TASK BRIEF:
Your output should be the lines from the start of the data through the line containing "The editor itself", exactly and nothing more.

EXERCISE MATERIALS:
(* ===== verification/CodeEditor.v ===== *)
(** * The code editor and its completions (components/code_editor.js)

    The editor itself is Monaco, which the component loads, creates and listens
    to: here it is a text that calls back when it changes.  The completions are
    chosen by regular expressions at the end of the text before the cursor; those
    are matched by derivatives ([Regex]). *)

From S2P Require Import Prelude JsMap JsValue JsString Expression ConfigPanel Regex.

(** ** The patterns *)

(** Before a word: nothing, or a character that is none of a word's. *)
Definition boundary : re := Either Empty (Then anything (Char (λ c, negb (word_char c)))).
Definition is_quote (c : ascii) : bool := bool_decide (c = quote1) || bool_decide (c = quote2).
Definition model_char (c : ascii) : bool := word_char c || bool_decide (c = dot).

(** What comes before the group of [envModelMatch]: [env], a bracket and a quote *)
Definition env_open : re := Then boundary (Then (lit "env") (Then spaces (Then (lit "[") (Then spaces (Char is_quote))))).
(** the same of [envMethodMatch] *)
Definition env_method : re :=
  Then env_open (Then (some_of (Char model_char)) (Then (Char is_quote) (Then spaces (Then (lit "]") (Then spaces (lit ".")))))).
(** the same of [envChainMatch] *)
Definition env_chain : re :=
  Then boundary (Then (lit "env") (Then spaces (Then (lit "[") (Then (Many (Char (λ c, negb (line_end c)))) (Then (lit "]")
    (Then (some_of (Then (lit ".") (Then (some_of (Char ident_start)) (Then (lit "(")
             (Then (Many (Char (λ c, negb (bool_decide (c = ")"%char))))) (lit ")"))))))
       (Then spaces (lit ".")))))))).
(** those of [bracketMatch] and [dotMatch] *)
Definition scope_bracket (scope : string) : re :=
  Then anything (Then (lit ("_" +:+ scope)) (Then spaces (Then (lit "[") (Then spaces (maybe (Char is_quote)))))).
Definition scope_dot (scope : string) : re := Then anything (lit ("_" +:+ scope +:+ ".")).

(** The group at the end of the line, any number of its characters, after a match
    of [head], which ends outside of them. *)
Definition capture (head : re) (f : ascii → bool) (line : string) : option string :=
  let '(a, g) := split_tail f line in if matches head a then Some g else None.

(** What a pattern matches ends with a character that satisfies [f]. *)
Definition ends_with (f : ascii → bool) (r : re) : Prop := ∀ s, in_re r s → ∃ p c, s = p +:+ String c "" ∧ f c = true.

Lemma ends_then f a b : ends_with f b → ends_with f (Then a b).
Proof.
  intros Hb s (u & v & -> & _ & Hv)%in_then_inv. destruct (Hb v Hv) as (p & c & -> & Hc).
  exists (u +:+ p), c. by rewrite str_app_assoc.
Qed.

Lemma ends_char (f g : ascii → bool) : (∀ c, g c = true → f c = true) → ends_with f (Char g).
Proof. intros Hfg s. inversion 1; subst. exists "". eauto. Qed.

Lemma ends_lit1 (f : ascii → bool) c : f c = true → ends_with f (lit (String c "")).
Proof.
  intros Hf s (u & v & -> & Hu & Hv)%in_then_inv. inversion Hu; subst. inversion Hv; subst.
  apply bool_decide_eq_true in H0 as ->. exists "", c. done.
Qed.

(** The group found is the tail after a match of the head: the pattern's. *)
Lemma capture_spec head f line g :
  ends_with (λ c, negb (f c)) head →
  capture head f line = Some g ↔ ∃ a, line = a +:+ g ∧ in_re head a ∧ string_all f g = true.
Proof.
  intros He. unfold capture. destruct (split_tail_spec f line) as (H1 & H2 & _).
  destruct (split_tail f line) as [a' g'] eqn:E. cbn [fst snd] in *. split.
  - destruct (matches head a') eqn:Em; [|done]. intros [= <-]. exists a'. split_and!; [done|by apply matches_spec|done].
  - intros (a & -> & Ha & Hg). destruct (He a Ha) as (p & c & -> & Hc%negb_true_iff).
    rewrite str_app_assoc in E. change (String c "" +:+ g) with (String c g) in E.
    rewrite split_tail_app in E by done. injection E as <- <-. apply matches_spec in Ha. by rewrite Ha.
Qed.

(** ** Completions *)

(** Lines of a documentation. *)
Definition text (l : list string) : string := String.concat (String (Ascii.ascii_of_nat 10) "") l.

Record orm_method := OrmMethod { om_label : string; om_detail : string; om_documentation : string; om_isProperty : bool }.

Definition ENV_MODEL_METHODS : list orm_method :=
  [
   OrmMethod "search" "search(domain, limit=None, order=None, offset=0) → recordset"
     (text ["Find records matching domain. Returns a recordset."; "Example: env['res.partner'].search([('is_company', '=', True)], limit=10)"]) false;
   OrmMethod "browse" "browse(ids) → recordset"
     (text ["Get records by integer ID or list of IDs."; "Example: env['res.partner'].browse([1, 2, 3])"]) false;
   OrmMethod "create" "create(vals) → record"
     (text ["Create a new record. vals is a dict of field values."; "Example: env['res.partner'].create({'name': 'Acme', 'email': 'hi@example.com'})"]) false;
   OrmMethod "search_count" "search_count(domain) → int"
     (text ["Count records matching domain without fetching them."; "Example: env['sale.order'].search_count([('state', '=', 'draft')])"]) false;
   OrmMethod "search_read" "search_read(domain, fields, limit=None, order=None, offset=0) → list[dict]"
     (text ["Search and read fields in one call. Returns list of dicts."; "Example: env['res.partner'].search_read([('is_company','=',True)], ['name','email'])"]) false;
   OrmMethod "with_context" "with_context(**kwargs) → model"
     (text ["Return an instance with extra context keys."; "Example: env['sale.order'].with_context(lang='vi_VN').search([])"]) false;
   OrmMethod "name_search" "name_search(name='', domain=None, operator='ilike', limit=100) → list"
     (text ["Autocomplete-style search; returns [(id, display_name), ...]."; "Example: env['res.partner'].name_search('Acme')"]) false;
   OrmMethod "fields_get" "fields_get(attributes=None) → dict"
     (text ["Return field metadata. attributes can be a list like ['string','type']."]) false
  ].

Definition RECORD_METHODS : list orm_method :=
  [
   OrmMethod "write" "write(vals) → bool"
     (text ["Update fields on all records in the set."; "Example: partners.write({'active': False})"]) false;
   OrmMethod "unlink" "unlink() → bool"
     (text ["Delete all records in the set. Raises if any record is protected."]) false;
   OrmMethod "read" "read(fields=None) → list[dict]"
     (text ["Read specified fields. Returns list of dicts with 'id' included."; "Example: partners.read(['name', 'email'])"]) false;
   OrmMethod "copy" "copy(default=None) → record"
     (text ["Duplicate this record. default overrides field values on the copy."]) false;
   OrmMethod "name_get" "name_get() → list[(id, name)]"
     (text ["Return the display names for all records as [(id, display_name), ...]."]) false;
   OrmMethod "mapped" "mapped(field) → list | recordset"
     (text ["Extract field value across all records."; "Example: orders.mapped('partner_id.name')  →  ['Alice', 'Bob']"]) false;
   OrmMethod "filtered" "filtered(func) → recordset"
     (text ["Return subset where func(record) is truthy."; "Example: orders.filtered(lambda o: o.amount_total > 1000)"]) false;
   OrmMethod "sorted" "sorted(key=None, reverse=False) → recordset"
     (text ["Return sorted copy of the recordset."; "Example: orders.sorted('date_order', reverse=True)"]) false;
   OrmMethod "ensure_one" "ensure_one() → record"
     (text ["Assert the set contains exactly one record; raises ValueError otherwise."]) false;
   OrmMethod "exists" "exists() → recordset"
     (text ["Return only records that still exist in the database (removes deleted ones)."]) false;
   OrmMethod "ids" "ids: list[int]"
     (text ["List of integer IDs in this recordset."]) true;
   OrmMethod "id" "id: int"
     (text ["Integer ID of this record. Only valid on single-record sets."]) true
  ].

(** The variables offered where nothing else is: label, detail, documentation. *)
Definition CONTEXT_VARIABLES : list (string * string * string) :=
  [
   ("_json", "Input data from previous node", text ["Object containing output data from the previous node."]);
   ("_input", "Alias for _json", text ["Same as _json - input data from previous node."]);
   ("_vars", "Workflow variables", text ["Mutable workflow variables. Example: _vars['myVar']"]);
   ("_node", "Other node outputs", text ["Access output from specific nodes. Example: _node['HTTP Request']"]);
   ("_now", "Current datetime", text ["Datetime at execution time."]);
   ("_today", "Current date", text ["Date at execution time."]);
   ("_execution", "Execution metadata", text ["Run metadata when available."]);
   ("_workflow", "Workflow metadata", text ["Workflow id/name/active when available."]);
   ("result", "Output variable", text ["Set result to control node output."]);
   ("env", "Odoo environment", text ["Access Odoo models via env['model.name']."; "Example: env['res.partner'].search([('is_company', '=', True)])"; "Blocked: sudo(), ir.* models."])
  ].

Inductive item_kind := KModule | KMethod | KProperty | KField | KVariable.

(** An item, with the columns its text replaces. *)
Record item := Item {
  it_label : string;
  it_kind : item_kind;
  it_insertText : string;
  it_detail : string;
  it_documentation : option string;
  it_startColumn : nat;
  it_endColumn : nat;
}.

(** [m.label.startsWith(prefix)] *)
Definition startsWith (prefix s : string) : bool := if strip_prefix prefix s is Some _ then true else false.

(** The item of a model, of a method, of a key of the context. *)
Definition model_item (startColumn endColumn : nat) (m : model_meta) : item :=
  Item (mm_model m) KModule (mm_model m) (mm_description m) (Some ("Odoo model: " +:+ mm_model m)) startColumn endColumn.
Definition method_item (startColumn endColumn : nat) (m : orm_method) : item :=
  Item (om_label m) (if om_isProperty m then KProperty else KMethod)
    (if om_isProperty m then om_label m else om_label m +:+ "(") (om_detail m) (Some (om_documentation m)) startColumn endColumn.
Definition key_item (scope : string) (startColumn endColumn : nat) (key : string) : item :=
  Item key KField key (scope +:+ " key") None startColumn endColumn.
Definition variable_item (startColumn endColumn : nat) (v : string * string * string) : item :=
  Item v.1.1 KVariable v.1.1 v.1.2 (Some v.2) startColumn endColumn.

Definition SCOPES : list string := ["json"; "vars"; "node"; "execution"; "workflow"].

(** The scope and the group of [bracketMatch], or of [dotMatch]. *)
Definition scope_match (linePrefix : string) : option (string * string) :=
  match omap (λ scope, pair scope <$> capture (scope_bracket scope) word_char linePrefix) SCOPES with
  | m :: _ => Some m
  | [] =>
      match omap (λ scope, pair scope <$> capture (scope_dot scope) word_char linePrefix) SCOPES with
      | m :: _ => Some m
      | [] => None
      end
  end.
(** C4 (amended): GET /products with no [name] parameter and a non-empty
    [category] parameter: when no member of Category is named by the
    upper-cased parameter, the handler leaves by an [AttributeError] that
    nothing catches (not by a return, not by an abort) and the store is
    unchanged; when a member is named by the upper-cased parameter, in
    whatever letter case the parameter was written, the handler lists the
    products of a member of that name with 200; and two spellings of the
    parameter that agree once upper-cased get the same answer. *)
Theorem C4_unknown_category_raises (request : Request) (db : Store) (c : string) :
  args_get request "name" = None ->
  args_get request "category" = Some c ->
  c <> "" ->
  ((forall member, In member Category_members -> Category_name member <> str_upper c) ->
   outcome (get_all_products request db) = Raised (AttributeError (str_upper c)) /\
   store (get_all_products request db) = db)
  /\
  (forall member, In member Category_members -> Category_name member = str_upper c ->
   exists member',
     In member' Category_members /\
     Category_name member' = Category_name member /\
     outcome (get_all_products request db) =
     ok_listing (filter (has_category member') (rows db)))
  /\
  (forall request' c',
     args_get request' "name" = None ->
     args_get request' "category" = Some c' ->
     c' <> "" ->
     str_upper c' = str_upper c ->
     outcome (get_all_products request' db) = outcome (get_all_products request db)).
Proof.
  intros Hname Hcat Hne.
  assert (Hname' : truthy (args_get request "name") = None) by now rewrite Hname.
  assert (Hcat' : truthy (args_get request "category") = Some c)
    by (apply truthy_Some; now split).
  split; [|split].
  - intros Hunknown.
    rewrite (unknown_category_raises request db c _ Hname' Hcat'
               (getattr_Category_unknown _ Hunknown)).
    split; reflexivity.
  - intros member Hin Hmember.
    destruct (getattr_Category_known _ _ Hin Hmember) as [member' Hget].
    exists member'. destruct (getattr_Category_inr _ _ Hget) as [Hin' Hname''].
    split; [exact Hin'|]. split; [congruence|].
    now rewrite (listed_by_category request db c member' Hname' Hcat' Hget).
  - intros request' c' Hname2 Hcat2 Hne2 Hsame.
    assert (Hname2' : truthy (args_get request' "name") = None) by now rewrite Hname2.
    assert (Hcat2' : truthy (args_get request' "category") = Some c')
      by (apply truthy_Some; now split).
    destruct (getattr_Category (str_upper c)) as [e|member] eqn:Hget.
    + rewrite (unknown_category_raises request db c e Hname' Hcat' Hget).
      rewrite <- Hsame in Hget.
      now rewrite (unknown_category_raises request' db c' e Hname2' Hcat2' Hget).
    + rewrite (listed_by_category request db c member Hname' Hcat' Hget).
      rewrite <- Hsame in Hget.
      now rewrite (listed_by_category request' db c' member Hname2' Hcat2' Hget).
Qed.
(* ===== verification/_CoqProject ===== *)
-Q . S2P
Prelude.v
Platform.v
Machines.v
AddrSpace.v
Umm.v
UmmProps.v
Exec.v
Syscalls.v
Trap.v
TrapProps.v
Handshake.v
Loader.v
Stack.v
LoaderProps.v
CString.v
Policy.v
PolicyProps.v
Sthread.v
SthreadProps.v
Recycle.v
Mediation.v
SthreadWf.v
Firewall.v
FirewallParse.v
FirewallProps.v
Apps.v
Httpd.v
HttpdProps.v
HttpdPolicy.v
WedgeBench.v
WedgeBenchProps.v
Ipi.v
IpiProps.v
BenchFault.v
BenchTimingProps.v
FaultSpec.v
BenchFaultProps.v
BenchMain.v
Ring.v
RingProps.v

SOLVED EXERCISE:
(* ===== verification/CodeEditor.v ===== *)
(** * The code editor and its completions (components/code_editor.js)

    The editor itself is Monaco, which the component loads, creates and listens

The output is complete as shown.